**TASK GOAL**.
The reply should consist of one number, the count of lines below in which the word "intros" appears.
────────────────────
Lemma hasClose_app_r (a b : string) :
  regexp.hasClose b = true -> regexp.hasClose (a ++ b) = true.
Proof.
  intros H. induction a as [|c a IH]; simpl; [exact H|].
  rewrite IH. apply orb_true_r.
Qed.

Lemma hasTag_app_l (a b : string) : hasTag a = true -> hasTag (a ++ b) = true.
Proof.
  induction a as [|c a IH]; simpl; [discriminate|].
  intros H. apply orb_true_iff in H as [H | H].
  - apply andb_true_iff in H as [-> H].
    rewrite (hasClose_app_l _ b H). reflexivity.
  - rewrite (IH H). apply orb_true_r.
Qed.

Lemma hasTag_app_r (a b : string) : hasTag b = true -> hasTag (a ++ b) = true.
Proof.
  intros H. induction a as [|c a IH]; simpl; [exact H|].
  rewrite IH. apply orb_true_r.
Qed.

Lemma hasTag_split (s : string) :
  hasTag s = true ->
  exists pre post, s = pre ++ String "<" post /\ regexp.hasClose post = true.
Proof.
  induction s as [|c s IH]; simpl; [discriminate|].
  intros H. apply orb_true_iff in H as [H | H].
  - apply andb_true_iff in H as [E H]. apply Ascii.eqb_eq in E as ->.
    now exists EmptyString, s.
  - destruct (IH H) as [pre [post [-> Hc]]].
    now exists (String c pre), post.
Qed.

(** A match of the pattern occurs exactly when [hasTag] holds. *)
Lemma hasTag_iff (s : string) :
  hasTag s = true <-> exists t, isTag t /\ occursIn t s.
Proof.
  split.
  - intros H. destruct (hasTag_split s H) as [pre [post [-> Hc]]].
    destruct (hasClose_split post Hc) as [inner [rest [-> Hn]]].
    exists (String "<" inner ++ ">"). split; [now exists inner|].
    exists pre, rest. simpl. now rewrite append_assoc.
  - intros [t [[inner [-> _]] [pre [post ->]]]].
    apply hasTag_app_r.
    replace ((String "<" inner ++ ">") ++ post)
      with (String "<" (inner ++ String ">" post))
      by (simpl; now rewrite append_assoc).
    simpl. now rewrite hasClose_append.
Qed.

Lemma hasTag_removeTags (s : string) : hasTag (regexp.removeTags s) = false.
Proof.
  destruct (hasTag (regexp.removeTags s)) eqn:H; [|reflexivity].
  destruct (hasTag_split _ H) as [pre [post [E Hc]]].
  apply scanTags_open in E. congruence.
Qed.

(** Text without a match is left as it is. *)
Lemma removeTags_id (s : string) : hasTag s = false -> regexp.removeTags s = s.
Proof.
  unfold regexp.removeTags. induction s as [|c s IH]; simpl; [reflexivity|].
  intros H. apply orb_false_iff in H as [H1 H2].
  rewrite H1, (IH H2). reflexivity.
Qed.

Lemma Replaced_hasClose (new s out : string) (old : string) :
  regexp.hasClose new = false ->
  Replaced old new s out ->
  regexp.hasClose out = true -> regexp.hasClose s = true.
Proof.
  intros Hnew H; induction H as [|rest out _ IH|c rest out _ _ IH].
  - discriminate.
  - intros H. apply hasClose_app_r, IH.
    revert H. clear -Hnew. induction new as [|x new IHn]; simpl in *; [auto|].
    apply orb_false_iff in Hnew as [-> Hnew]. simpl. auto.
  - simpl. destruct (Ascii.eqb c ">"); simpl; auto.
Qed.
────────────────────
**TASK RESULT**.
9